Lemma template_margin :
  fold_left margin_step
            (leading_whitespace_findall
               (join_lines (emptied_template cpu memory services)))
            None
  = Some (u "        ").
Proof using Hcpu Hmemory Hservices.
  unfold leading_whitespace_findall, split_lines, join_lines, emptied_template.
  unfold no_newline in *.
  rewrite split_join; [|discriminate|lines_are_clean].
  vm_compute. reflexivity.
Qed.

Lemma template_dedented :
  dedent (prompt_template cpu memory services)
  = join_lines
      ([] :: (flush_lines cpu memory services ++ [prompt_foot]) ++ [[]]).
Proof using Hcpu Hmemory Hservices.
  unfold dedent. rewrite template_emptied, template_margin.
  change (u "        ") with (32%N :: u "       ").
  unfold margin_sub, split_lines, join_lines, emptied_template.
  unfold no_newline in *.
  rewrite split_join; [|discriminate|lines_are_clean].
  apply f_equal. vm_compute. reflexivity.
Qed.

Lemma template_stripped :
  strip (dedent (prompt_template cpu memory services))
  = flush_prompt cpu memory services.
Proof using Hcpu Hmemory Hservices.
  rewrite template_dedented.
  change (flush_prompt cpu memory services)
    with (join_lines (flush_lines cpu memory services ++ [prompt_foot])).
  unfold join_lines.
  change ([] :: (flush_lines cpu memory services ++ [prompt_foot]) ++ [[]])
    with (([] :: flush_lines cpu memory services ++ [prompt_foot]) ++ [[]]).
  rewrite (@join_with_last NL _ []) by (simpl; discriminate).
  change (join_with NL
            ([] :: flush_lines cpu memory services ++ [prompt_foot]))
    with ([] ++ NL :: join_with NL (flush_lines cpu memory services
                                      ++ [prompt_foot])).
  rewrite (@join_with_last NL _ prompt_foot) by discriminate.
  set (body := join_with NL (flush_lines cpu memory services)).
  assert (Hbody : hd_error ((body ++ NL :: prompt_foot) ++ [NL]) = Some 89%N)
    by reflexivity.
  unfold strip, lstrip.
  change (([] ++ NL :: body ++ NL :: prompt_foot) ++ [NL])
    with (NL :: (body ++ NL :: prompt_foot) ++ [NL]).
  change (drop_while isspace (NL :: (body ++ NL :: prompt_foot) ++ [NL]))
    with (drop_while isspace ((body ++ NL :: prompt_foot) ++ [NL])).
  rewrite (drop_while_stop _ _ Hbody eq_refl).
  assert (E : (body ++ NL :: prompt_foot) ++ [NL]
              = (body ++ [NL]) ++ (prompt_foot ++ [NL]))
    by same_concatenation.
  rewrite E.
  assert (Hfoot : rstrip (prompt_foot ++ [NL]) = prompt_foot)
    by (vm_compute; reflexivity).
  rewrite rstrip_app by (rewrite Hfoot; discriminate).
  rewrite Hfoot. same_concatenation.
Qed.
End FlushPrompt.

■ ■ ■

**Exercise description**
All of the entries above need to be reproduced exactly.

**Exercise output**
Lemma template_margin :
  fold_left margin_step
            (leading_whitespace_findall
               (join_lines (emptied_template cpu memory services)))
            None
  = Some (u "        ").
Proof using Hcpu Hmemory Hservices.
  unfold leading_whitespace_findall, split_lines, join_lines, emptied_template.
  unfold no_newline in *.
  rewrite split_join; [|discriminate|lines_are_clean].
  vm_compute. reflexivity.
Qed.

Lemma template_dedented :
  dedent (prompt_template cpu memory services)
  = join_lines
      ([] :: (flush_lines cpu memory services ++ [prompt_foot]) ++ [[]]).
Proof using Hcpu Hmemory Hservices.
  unfold dedent. rewrite template_emptied, template_margin.
  change (u "        ") with (32%N :: u "       ").
  unfold margin_sub, split_lines, join_lines, emptied_template.
  unfold no_newline in *.
  rewrite split_join; [|discriminate|lines_are_clean].
  apply f_equal. vm_compute. reflexivity.
Qed.

Lemma template_stripped :
  strip (dedent (prompt_template cpu memory services))
  = flush_prompt cpu memory services.
Proof using Hcpu Hmemory Hservices.
  rewrite template_dedented.
  change (flush_prompt cpu memory services)
    with (join_lines (flush_lines cpu memory services ++ [prompt_foot])).
  unfold join_lines.
  change ([] :: (flush_lines cpu memory services ++ [prompt_foot]) ++ [[]])
    with (([] :: flush_lines cpu memory services ++ [prompt_foot]) ++ [[]]).
  rewrite (@join_with_last NL _ []) by (simpl; discriminate).
  change (join_with NL
            ([] :: flush_lines cpu memory services ++ [prompt_foot]))
    with ([] ++ NL :: join_with NL (flush_lines cpu memory services
                                      ++ [prompt_foot])).
  rewrite (@join_with_last NL _ prompt_foot) by discriminate.
  set (body := join_with NL (flush_lines cpu memory services)).
  assert (Hbody : hd_error ((body ++ NL :: prompt_foot) ++ [NL]) = Some 89%N)
    by reflexivity.
  unfold strip, lstrip.
  change (([] ++ NL :: body ++ NL :: prompt_foot) ++ [NL])
    with (NL :: (body ++ NL :: prompt_foot) ++ [NL]).
  change (drop_while isspace (NL :: (body ++ NL :: prompt_foot) ++ [NL]))
    with (drop_while isspace ((body ++ NL :: prompt_foot) ++ [NL])).
  rewrite (drop_while_stop _ _ Hbody eq_refl).
  assert (E : (body ++ NL :: prompt_foot) ++ [NL]
              = (body ++ [NL]) ++ (prompt_foot ++ [NL]))
    by same_concatenation.
  rewrite E.
  assert (Hfoot : rstrip (prompt_foot ++ [NL]) = prompt_foot)
    by (vm_compute; reflexivity).
  rewrite rstrip_app by (rewrite Hfoot; discriminate).
  rewrite Hfoot. same_concatenation.
Qed.
End FlushPrompt.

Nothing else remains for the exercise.